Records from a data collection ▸
Lemma dispatch_message_own_traffic (server : esphome_api_server)
    (client : client_connection_t) (msg_type : Z) (payload : list Z) :
  Forall (own_traffic (fd client)) (dispatch_message server client msg_type payload).2.
Proof.
  pose proof (dispatch_message_fd server client msg_type payload) as Hfd.
  unfold dispatch_message in *.
  assert (forall c t b, fd c = fd client ->
            Forall (own_traffic (fd client)) (send_message c t b).2) as Hsend.
  { intros c t b Hc.
    destruct (send_message_trace_cases c t b) as [-> | (frame & sent & ->)];
      [constructor|]. repeat constructor. exact Hc. }
  destruct (select_handler msg_type); cbn [run_handler];
    unfold handle_hello_request, handle_connect_request, handle_device_info_request,
      handle_list_entities_request, handle_subscribe_states_request,
      handle_subscribe_ble_advertisements, handle_ping_request,
      handle_subscribe_homeassistant_services, handle_subscribe_homeassistant_states;
    repeat case_match; simplify_eq/=; constructor; try done;
    try (by apply Hsend); try constructor.
Qed.

Lemma dispatch_message_keeps_flags (server : esphome_api_server)
    (client : client_connection_t) (msg_type : Z) (payload : list Z) :
  let client' := (dispatch_message server client msg_type payload).1 in
  (authenticated client = true -> authenticated client' = true) /\
  (subscribed_ble client = true -> subscribed_ble client' = true).
Proof.
  cbv zeta. unfold dispatch_message.
  destruct (select_handler msg_type); cbn [run_handler];
    unfold handle_hello_request, handle_connect_request, handle_device_info_request,
      handle_list_entities_request, handle_subscribe_states_request,
      handle_subscribe_ble_advertisements, handle_ping_request,
      handle_subscribe_homeassistant_services, handle_subscribe_homeassistant_states;
    repeat case_match; simplify_eq/=; done.
Qed.

Lemma handle_client_data_nonneg (server : esphome_api_server) (fuel : nat) :
  forall (client client' : client_connection_t) (tr : trace),
    0 <= recv_pos client ->
    handle_client_data fuel server client = Some (client', tr) ->
    0 <= recv_pos client'.
Proof.
  induction fuel as [|f IHf]; intros c c' t Hc Hr.
  - cbn in Hr. destruct (Z.ltb_spec 0 (recv_pos c)); [done|]. by simplify_eq/=.
  - rewrite handle_client_data_unfold in Hr.
    destruct (Z.ltb_spec 0 (recv_pos c)); cbn [negb] in Hr; [|by simplify_eq/=].
    destruct (esphome_decode_frame_header (valid_bytes c)) as [[h m] ty].
    cbv zeta in Hr.
    destruct (Z.eqb_spec h 0); [by simplify_eq/=|].
    destruct (Z.ltb_spec (recv_pos c) (u32 (h + u32 m))); [by simplify_eq/=|].
    pose proof (dispatch_message_spec server c (u16 ty)
                  (take (Z.to_nat (u32 m)) (drop (Z.to_nat h) (recv_buffer c))))
      as Hs.
    cbv zeta in Hs.
    destruct (dispatch_message server c (u16 ty) _) as [d td].
    cbn [fst snd] in Hs. destruct Hs as (_ & _ & _ & Hp & _).
    destruct (handle_client_data f server _) as [[e te]|] eqn:He; [|done].
    injection Hr as <- <-. eapply IHf; [|exact He].
    cbn [recv_pos set_recv]. rewrite Hp. lia.
Qed.

Lemma handle_client_data_buffer (fuel : nat) (server : esphome_api_server)
    (client client' : client_connection_t) (tr : trace) :
  recv_pos client <= Z.of_nat (length (recv_buffer client)) ->
  handle_client_data fuel server client = Some (client', tr) ->
  fd client' = fd client /\
  thread_running client' = thread_running client /\
  (authenticated client = true -> authenticated client' = true) /\
  (subscribed_ble client = true -> subscribed_ble client' = true) /\
  length (recv_buffer client') = length (recv_buffer client) /\
  recv_pos client' <= recv_pos client /\
  valid_bytes client' =
    drop (Z.to_nat (recv_pos client - recv_pos client')) (valid_bytes client) /\
  Forall (own_traffic (fd client)) tr.
Proof.
  revert client tr. induction fuel as [|fuel IH]; intros client tr Hfit Hrun.
  - cbn in Hrun. destruct (Z.ltb_spec 0 (recv_pos client)); [done|].
    simplify_eq/=. rewrite Z.sub_diag. by repeat split.
  - rewrite handle_client_data_unfold in Hrun.
    destruct (Z.ltb_spec 0 (recv_pos client)) as [Hpos|]; cbn [negb] in Hrun;
      [|simplify_eq/=; rewrite Z.sub_diag; by repeat split].
    destruct (esphome_decode_frame_header (valid_bytes client))
      as [[header_len msg_len] msg_type].
    cbv zeta in Hrun.
    destruct (Z.eqb_spec header_len 0);
      [simplify_eq/=; rewrite Z.sub_diag; by repeat split|].
    set (total_len := u32 (header_len + u32 msg_len)) in *.
    assert (0 <= total_len) as Htotal by (apply Z.mod_pos_bound; done).
    destruct (Z.ltb_spec (recv_pos client) total_len) as [|Hwhole];
      [simplify_eq/=; rewrite Z.sub_diag; by repeat split|].
    set (payload := take _ _) in Hrun.
    pose proof (dispatch_message_spec server client (u16 msg_type) payload) as Hspec.
    pose proof (dispatch_message_keeps_flags server client (u16 msg_type) payload)
      as Hflags.
    pose proof (dispatch_message_own_traffic server client (u16 msg_type) payload)
      as Hown.
    cbv zeta in Hspec, Hflags.
    destruct (dispatch_message server client (u16 msg_type) payload) as [c1 tr1].
    cbn [fst snd] in Hspec, Hflags, Hown.
    destruct Hspec as (_ & _ & Hbuf & Hp & Hfd & Hthread).
    destruct Hflags as (Hauth & Hsub).
    set (c2 := set_recv _ _ c1) in Hrun.
    destruct (handle_client_data fuel server c2) as [[c3 tr3]|] eqn:Hrest; [|done].
    injection Hrun as <- <-.
    assert (length (recv_buffer c2) = length (recv_buffer client)) as Hlen2.
    { subst c2. cbn. unfold memcpy. rewrite Hbuf, Hp.
      rewrite length_app, length_take, !length_drop. lia. }
    assert (recv_pos c2 = recv_pos client - total_len) as Hpos2
      by (subst c2; cbn; by rewrite Hp).
    assert (valid_bytes c2 = drop (Z.to_nat total_len) (valid_bytes client)) as Hvalid2.
    { unfold valid_bytes. rewrite Hpos2. subst c2. cbn. unfold memcpy.
      rewrite Hbuf, Hp. rewrite take_app_le by (rewrite length_take, length_drop; lia).
      rewrite take_take, Nat.min_id.
      rewrite take_drop_commute. f_equal. f_equal. lia. }
    destruct (IH c2 tr3) as (Hfd3 & Hthread3 & Hauth3 & Hsub3 & Hlen3 & Hpos3 & Hvalid3 & Hown3);
      [lia | exact Hrest |].
    assert (fd c2 = fd client) as Hfd2 by (subst c2; cbn; exact Hfd).
    assert (0 <= recv_pos c3 \/ recv_pos c3 < 0) as [Hnn|Hneg] by lia.
    + repeat split.
      * congruence.
      * rewrite Hthread3. subst c2. cbn. exact Hthread.
      * intros Ha. apply Hauth3. subst c2. cbn. by apply Hauth.
      * intros Hs. apply Hsub3. subst c2. cbn. by apply Hsub.
      * congruence.
      * lia.
      * rewrite Hvalid3, Hvalid2, drop_drop. f_equal. lia.
      * apply Forall_app. split; [exact Hown | by rewrite <- Hfd2].
    + (* the fill level never becomes negative *)
      assert (0 <= recv_pos c2) as Hc2 by lia.
      pose proof (handle_client_data_nonneg server fuel c2 c3 tr3 Hc2 Hrest). lia.
Qed.

(** With a decoder that keeps within 32 bits every turn of the loop
    consumes at least one byte, so the loop ends. *)
Lemma handle_client_data_returns (server : esphome_api_server) (fuel : nat) :
  decoder_in_bounds ->
  forall client : client_connection_t,
    (Z.to_nat (recv_pos client) < fuel)%nat ->
    exists client' tr, handle_client_data fuel server client = Some (client', tr).
Proof.
  intros Hbounds. induction fuel as [|fuel IH]; intros client Hfuel; [lia|].
  rewrite handle_client_data_unfold.
  destruct (Z.ltb_spec 0 (recv_pos client)) as [Hpos|]; cbn [negb]; [|by eexists _, _].
  pose proof (Hbounds (valid_bytes client)) as Hheader.
  destruct (esphome_decode_frame_header (valid_bytes client))
    as [[header_len msg_len] msg_type].
  cbv zeta.
  destruct (Z.eqb_spec header_len 0) as [|Hne]; [by eexists _, _|].
  destruct (Hheader Hne) as [Hh Hsum].
  assert (0 <= u32 msg_len) by (apply Z.mod_pos_bound; done).
  assert (u32 (header_len + u32 msg_len) = header_len + u32 msg_len) as ->
    by (apply Z.mod_small; lia).
  destruct (Z.ltb_spec (recv_pos client) (header_len + u32 msg_len));
    [by eexists _, _|].
  pose proof (dispatch_message_spec server client (u16 msg_type)
                (take (Z.to_nat (u32 msg_len))
                      (drop (Z.to_nat header_len) (recv_buffer client)))) as Hspec.
  cbv zeta in Hspec.
  destruct (dispatch_message server client (u16 msg_type) _) as [c1 tr1].
  cbn [fst snd] in Hspec. destruct Hspec as (_ & _ & _ & Hp & _).
  destruct (IH (set_recv (memcpy (recv_buffer c1)
                            (drop (Z.to_nat (header_len + u32 msg_len)) (recv_buffer c1))
                            (recv_pos c1 - (header_len + u32 msg_len)))
                         (recv_pos c1 - (header_len + u32 msg_len)) c1))
    as (c2 & tr2 & ->).
  - cbn [recv_pos set_recv]. rewrite Hp. lia.
  - by eexists _, _.
Qed.

(** X4.  What [handle_client_data] can and cannot do, for every server,
    every buffer content and every codec whose header decoder keeps within
    32 bits.  It returns; it keeps the socket and [thread_running]; it
    clears no flag; it keeps the buffer's size and never raises the fill
    level; and it consumes only from the front -- the bytes left are the
    old bytes with a prefix removed, in order, moved to the start of the
    buffer.  All it does to the outside is decode messages and send on the
    session's own socket. *)
Theorem handle_client_data_invariants (fuel : nat) (server : esphome_api_server)
    (client : client_connection_t) :
  decoder_in_bounds ->
  recv_pos client <= Z.of_nat (length (recv_buffer client)) ->
  (Z.to_nat (recv_pos client) < fuel)%nat ->
  exists (client' : client_connection_t) (tr : trace),
    handle_client_data fuel server client = Some (client', tr) /\
    fd client' = fd client /\
    thread_running client' = thread_running client /\
    (authenticated client = true -> authenticated client' = true) /\
    (subscribed_ble client = true -> subscribed_ble client' = true) /\
    length (recv_buffer client') = length (recv_buffer client) /\
    recv_pos client' <= recv_pos client /\
    valid_bytes client' =
      drop (Z.to_nat (recv_pos client - recv_pos client')) (valid_bytes client) /\
    Forall (own_traffic (fd client)) tr.
Proof.
  intros Hbounds Hfit Hfuel.
  destruct (handle_client_data_returns server fuel Hbounds client Hfuel)
    as (client' & tr & Hrun).
  exists client', tr. split; [exact Hrun|].
  by apply (handle_client_data_buffer fuel server).
Qed.

End BufferMore.

Lemma checked_proto_in_bounds : decoder_in_bounds (proto := checked_proto).
Proof.
  intros input.
  change (esphome_decode_frame_header (EsphomeProto := checked_proto) input)
    with (checked_decode_frame_header input).
  unfold checked_decode_frame_header.
  destruct (ProtoC.esphome_decode_frame_header input) as [[h m] t].
  destruct (Z.ltb_spec 0 h); cbn [andb]; [|done].
  destruct (Z.ltb_spec (h + u32 m) (2 ^ 32)); done.
Qed.

Lemma handle_client_data_invariants_witness :
  exists client' tr,
    handle_client_data (proto := checked_proto) (platform := full_send_platform) 6
      example_server (recv_store (example_client 5) [0; 1; 7; 0; 1]) =
      Some (client', tr) /\
    fd client' = 5 /\
    valid_bytes client' = [0; 1] /\
    Forall (own_traffic 5) tr.
Proof.
  destruct (handle_client_data_invariants (proto := checked_proto)
              (platform := full_send_platform) 6 example_server
              (recv_store (example_client 5) [0; 1; 7; 0; 1]))
    as (client' & tr & Hrun & Hfd & _ & _ & _ & _ & _ & Hvalid & Hown).
  - exact checked_proto_in_bounds.
  - vm_compute. discriminate.
  - vm_compute. lia.
  - exists client', tr. split; [exact Hrun|]. split; [exact Hfd|].
    split; [|exact Hown].
    vm_compute in Hrun. injection Hrun as <- <-. reflexivity.
Defined.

Task item ▸
Where a line of the data includes the string "bits", list that line.

Result ▸
(** With a decoder that keeps within 32 bits every turn of the loop
    32 bits.  It returns; it keeps the socket and [thread_running]; it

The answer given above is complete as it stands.